=== Records ===

(** The directory after it, and what it leaves alone. *)
Lemma with_file_facts : let s' := with_file s v i buffer buf ns fs in
  objs_ok s' /\ children s' d = children s d ++ [k] /\
  vnodes s' !! k = Some (Vnode 0 Initramfs Initramfs (k + 1)) /\
  inodes s' !! (k + 1) = Some (file_inode_of buffer buf ns fs) /\
  (forall x, is_Some (vnodes s !! x) -> x <> d -> node_inode s' x = node_inode s x) /\
  (forall x, is_Some (vnodes s !! x) -> vnodes s' !! x = vnodes s !! x) /\
  (forall x, x < next_key s -> x <> internal v -> inodes s' !! x = inodes s !! x) /\
  blocks s' = <[k + 2 := replicate 4096 None]> (blocks s).
Proof using Hs Hd Hi Hn Hl Hroom.
  pose proof (ob_next s Hs) as Hk. destruct (ob_vnode s Hs d v Hd) as (Hdk & Hik & i' & Hi' & Hiok).
  set (j := file_inode_of buffer buf ns fs). set (s1 := new_node s Initramfs 0 j (replicate 4096 None)).
  pose proof (new_node_ok s Initramfs j (replicate 4096 None) Hs with_file_fresh) as Hs1. fold s1 in Hs1.
  pose proof (new_node_grows s Initramfs j (replicate 4096 None) Hs) as Hg. fold s1 in Hg.
  pose proof (grows_vnode s s1 Hg d v Hd) as Hd1.
  assert (Hi1 : inodes s1 !! internal v = Some i) by (cbn; rewrite lookup_insert_ne; [done|fold k; lia]).
  assert (Hk1 : is_Some (vnodes s1 !! k)) by (cbn; rewrite lookup_insert_eq; by eexists).
  assert (Hc1 : children s1 d = children s d).
  { unfold children. by rewrite (grows_inode s s1 Hs Hg d ltac:(by eexists)). }
  assert (Hroom1 : (length (children s1 d) < 16)%nat) by (by rewrite Hc1).
  change (with_file s v i buffer buf ns fs) with (attach s1 (internal v) i k). cbv zeta.
  split_and!.
  - apply (attach_ok s1 d v i k); (done || (fold k in Hdk; lia)).
  - rewrite (attach_children s1 d v i k Hs1 Hd1 Hi1 Hroom1 ltac:(fold k in Hdk; lia) d ltac:(by eexists)), Hc1.
    by rewrite decide_True.
  - cbn. by rewrite lookup_insert_eq.
  - cbn. rewrite lookup_insert_ne by (fold k in Hik; lia). by rewrite lookup_insert_eq.
  - intros x Hx Hne. destruct (vnode_inode s Hs x Hx) as (jx & Hjx & _).
    rewrite (attach_node s1 d v i k Hs1 Hd1 Hi1 x jx).
    + by rewrite decide_False.
    + destruct Hx as [w Hw]. exists w. by apply (grows_vnode s s1 Hg).
    + by rewrite (grows_inode s s1 Hs Hg x Hx).
  - intros x Hx. exact (new_node_vnode s Initramfs j (replicate 4096 None) Hs x Hx).
  - intros x Hx Hne. cbn. rewrite lookup_insert_ne by done. rewrite lookup_insert_ne; [done|lia].
  - done.
Qed.

End AddFile.

(** * Archives *)

(** A file of an archive, with the header fields the kernel does not look at and the
    bytes that fill up the name and the data to multiples of 4. *)
Record entry := Entry {
  e_name : list Z;
  e_data : list Z;
  e_ids : list Z;
  e_devs : list Z;
  e_check : list Z;
  e_pad1 : list Z;
  e_pad2 : list Z
}.

Definition header (e : entry) : list Z :=
  chars "070701" ++ e_ids e ++ hex_string true 8 (Z.of_nat (length (e_data e))) ++ e_devs e
    ++ hex_string true 8 (Z.of_nat (length (e_name e)) + 1) ++ e_check e.
Definition encode (e : entry) : list Z :=
  header e ++ e_name e ++ 0 :: e_pad1 e ++ e_data e ++ e_pad2 e.

Record entry_ok (e : entry) : Prop := {
  en_ids : length (e_ids e) = 48%nat;
  en_devs : length (e_devs e) = 32%nat;
  en_check : length (e_check e) = 8%nat;
  en_name : nonzero (e_name e);
  en_short : (length (e_name e) < 16)%nat;
  en_trailer : take 9 (e_name e) <> chars "TRAILER!!";
  en_size : Z.of_nat (length (e_data e)) < 2 ^ 31 - 4;
  en_pad1 : (length (e_pad1 e) < 4)%nat /\ (4 | 111 + Z.of_nat (length (e_name e)) + Z.of_nat (length (e_pad1 e)));
  en_pad2 : (length (e_pad2 e) < 4)%nat /\ (4 | Z.of_nat (length (e_data e)) + Z.of_nat (length (e_pad2 e)))
}.

(** The record that ends an archive. *)
Definition trailer (l : list Z) : Prop :=
  (119 <= length l)%nat /\ take 6 l = chars "070701" /\ take 9 (drop 110 l) = chars "TRAILER!!".

Lemma align4 x p : 0 <= x -> 0 <= p < 4 -> (4 | x + p) -> Z.land (x + 4 - 1) (Z.lnot (4 - 1)) = x + p.
Proof.
  intros Hx Hp [q Hq]. change 4 with (2 ^ 2). rewrite land_lnot_ones by lia. change (2 ^ 2) with 4.
  replace (x + 4 - 1) with (q * 4 + (3 - p)) by lia. rewrite Z.div_add_l, (Z.div_small (3 - p)) by lia. lia.
Qed.

Section Entry.
Variables (e : entry) (tl : list Z).
Hypotheses (He : entry_ok e) (Htl : (9 <= length tl)%nat).
Let l := encode e ++ tl.
Let ns := Z.of_nat (length (e_name e)) + 1.
Let fs := Z.of_nat (length (e_data e)) + Z.of_nat (length (e_pad2 e)).

Lemma header_length : length (header e) = 110%nat.
Proof using He.
  unfold header. rewrite !length_app, !hex_string_length, (en_ids e He), (en_devs e He), (en_check e He). done.
Qed.

Lemma entry_cpio : is_cpio l = Ok true.
Proof using Type. reflexivity. Qed.

Lemma entry_tail : drop 110 l = e_name e ++ 0 :: e_pad1 e ++ e_data e ++ e_pad2 e ++ tl.
Proof using He.
  unfold l, encode. rewrite <-!app_assoc. rewrite drop_app_length' by (by rewrite header_length).
  cbn. by rewrite <-!app_assoc.
Qed.

Lemma entry_holds : holds (drop 110 l) (e_name e).
Proof using He. rewrite entry_tail. apply holds_self, (en_name e He). Qed.

Lemma entry_not_trailer : not_trailer l = Ok true.
Proof using He Htl.
  unfold not_trailer. rewrite entry_tail. set (r := e_pad1 e ++ e_data e ++ e_pad2 e ++ tl).
  assert (Hr : (9 <= length (e_name e ++ 0%Z :: r))%nat) by (rewrite length_app; cbn; unfold r; rewrite !length_app; lia).
  destruct (memcmp_ok (e_name e ++ 0 :: r) (chars "TRAILER!!") 9 Hr ltac:(cbn; lia)) as (d & E & Hd).
  rewrite E, res_bind_ok. f_equal. apply negb_true_iff, Z.eqb_neq. intros E0. apply Hd in E0.
  apply (en_trailer e He). destruct (decide (9 <= length (e_name e))%nat) as [Hl|Hl].
  - by rewrite take_app_le in E0.
  - exfalso. assert (E1 : (take 9 (e_name e ++ 0 :: r)) !! length (e_name e) = Some 0).
    { rewrite lookup_take_lt by lia. by apply list_lookup_middle. }
    rewrite E0 in E1. cbn in E1. apply list_elem_of_lookup_2 in E1.
    cbn in E1. repeat (apply elem_of_cons in E1 as [E1|E1]; [done|]). by apply elem_of_nil in E1.
Qed.

Lemma entry_sizes : cpio_sizes l = Ok (ns, fs).
Proof using He.
  clear Htl.
  unfold cpio_sizes, namesize, filesize.
  assert (E1 : drop 94 l = hex_string true 8 ns ++ e_check e ++ e_name e ++ 0 :: e_pad1 e ++ e_data e ++ e_pad2 e ++ tl).
  { unfold l, encode, header. rewrite <-!app_assoc.
    rewrite drop_app_ge by (cbn; lia). change (length (chars "070701")) with 6%nat.
    rewrite drop_app_ge by (rewrite (en_ids e He); lia). rewrite (en_ids e He).
    rewrite drop_app_ge by (rewrite hex_string_length; lia). rewrite hex_string_length.
    rewrite drop_app_ge by (rewrite (en_devs e He); lia). rewrite (en_devs e He). cbn [Nat.sub]. rewrite drop_0. cbn [app]. by rewrite <-!app_assoc. }
  assert (E2 : exists r, drop 54 l = hex_string true 8 (Z.of_nat (length (e_data e))) ++ r).
  { unfold l, encode, header. rewrite <-!app_assoc.
    rewrite drop_app_ge by (cbn; lia). change (length (chars "070701")) with 6%nat.
    rewrite drop_app_ge by (rewrite (en_ids e He); lia). rewrite (en_ids e He). cbn [Nat.sub]. rewrite drop_0.
    by eexists. }
  destruct E2 as [r E2]. rewrite E1, E2. pose proof (en_short e He). pose proof (en_size e He).
  pose proof (en_pad2 e He) as [Hp Hq]. unfold hex2bin. change (Z.to_nat 8) with 8%nat.
  rewrite (hex2bin_string true 8 ns) by (unfold ns; cbn; lia). cbn [mbind res_bind].
  rewrite (hex2bin_string true 8 (Z.of_nat (length (e_data e)))) by (cbn; lia). cbn [mbind res_bind].
  do 2 f_equal. unfold ALIGN_int. rewrite (align4 _ (Z.of_nat (length (e_pad2 e)))) by (done || lia).
  unfold fs. rewrite s32_small by lia. done.
Qed.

===

What this task involves:
Set down again, word for word, the stretch of records from the line with "Lemma with_file_facts : let" to the line with "(forall x, is_Some (vnodes s !! x) -> vnodes", both of those lines included.

Response below:
Lemma with_file_facts : let s' := with_file s v i buffer buf ns fs in
  objs_ok s' /\ children s' d = children s d ++ [k] /\
  vnodes s' !! k = Some (Vnode 0 Initramfs Initramfs (k + 1)) /\
  inodes s' !! (k + 1) = Some (file_inode_of buffer buf ns fs) /\
  (forall x, is_Some (vnodes s !! x) -> x <> d -> node_inode s' x = node_inode s x) /\
  (forall x, is_Some (vnodes s !! x) -> vnodes s' !! x = vnodes s !! x) /\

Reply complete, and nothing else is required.